3. Losing the ability to understand dilemmas
or the need to accept a bad choice when the alternative is far worse...History is tragedy... If we do not understand the sometimes bleak choices of history, then in the present and for the future we place upon ourselves such utopian burdens that almost any result will be caricatured and second-guessed. And the ultimate result with be a moral stasis,and the bankrupt notion that inaction is not an error of omission.
4. Our present hypocrisy . A symptom of our cultural amnesia is the too easy casual judgment on past deeds especially in the academy and by taking our present affluence and prosperity for granted while condemning those in the past for those were largely responsible for it.

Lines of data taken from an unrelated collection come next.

Definition to_key : CScript := p2pkh key_hash [].
Definition coinbase (nHeight nFees : Z) : CTransaction := coinbase_tx main_params nHeight nFees None to_key true 5.
Definition vtx1 : list CTransaction := [coinbase 1 0].
Definition o1 : COutPoint := MkOutPoint (GetHash (coinbase 1 0)) 0.
Definition k1 : Coin := new_coin (MkTxOut (4850 * COIN) to_key) 1 true.
(** Spends the reward of the first block, with a fee. *)
Definition spender : CTransaction :=
  MkTransaction [MkTxIn o1 (p2pkh_input sig key) SEQUENCE_FINAL []] [MkTxOut (4850 * COIN - 1000) to_key] 2 0 0 [].
Definition vtx2 : list CTransaction := [coinbase 2 1000; spender].

(** Outputs with another transaction's identifier. *)
Definition id_new_b (c : CCoinsMap) (tx : CTransaction) : bool :=
  forallb (fun p => negb (p.1.(Primitives.op_hash) =? GetHash tx)) (map_to_list c).
Lemma id_new_spec c tx : id_new_b c tx = true -> id_new (view empty_base c) tx.
Proof.
  intros H n. unfold view. destruct (c !! _) as [e|] eqn:E; [|done]. unfold id_new_b in H. rewrite forallb_forall in H.
  apply elem_of_map_to_list, list_elem_of_In, H in E. cbn in E. by rewrite Z.eqb_refl in E.
Qed.

Lemma flags_ok : consistent (block_flags true true true true).
Proof. split; vm_compute; auto. Qed.

End Live.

So what are the ramifications of our cultural amnesia?
Ignorance for one, self-indulgence for another.
Our present generation has nearly bankrupt the social security system, accumulated trillions of dollars in national debt, lost a war in Vietnam, spent trillions of dollars in national wealth on cosmetic surgeries, and induced a crass popular culture of conspicuousconsumption and self-indulgence—and yet has rewritten our public school history textbooks to emphasize the sins of our prior generations. The more we demonize the dead, the more we the living are then free to rewrite the rules of our own moral behavior.
If we can only see our history, Hanson concludes, in terms of racial, gender and class oppressions, what reason is there for the American experiment to continue?
The hard work of uniting diverse peoples under uniquely humane principles is the work of over two centuries; the easy task of ending it can by accomplished in a mere generation through our ignorance or hatred of ourselves and own past.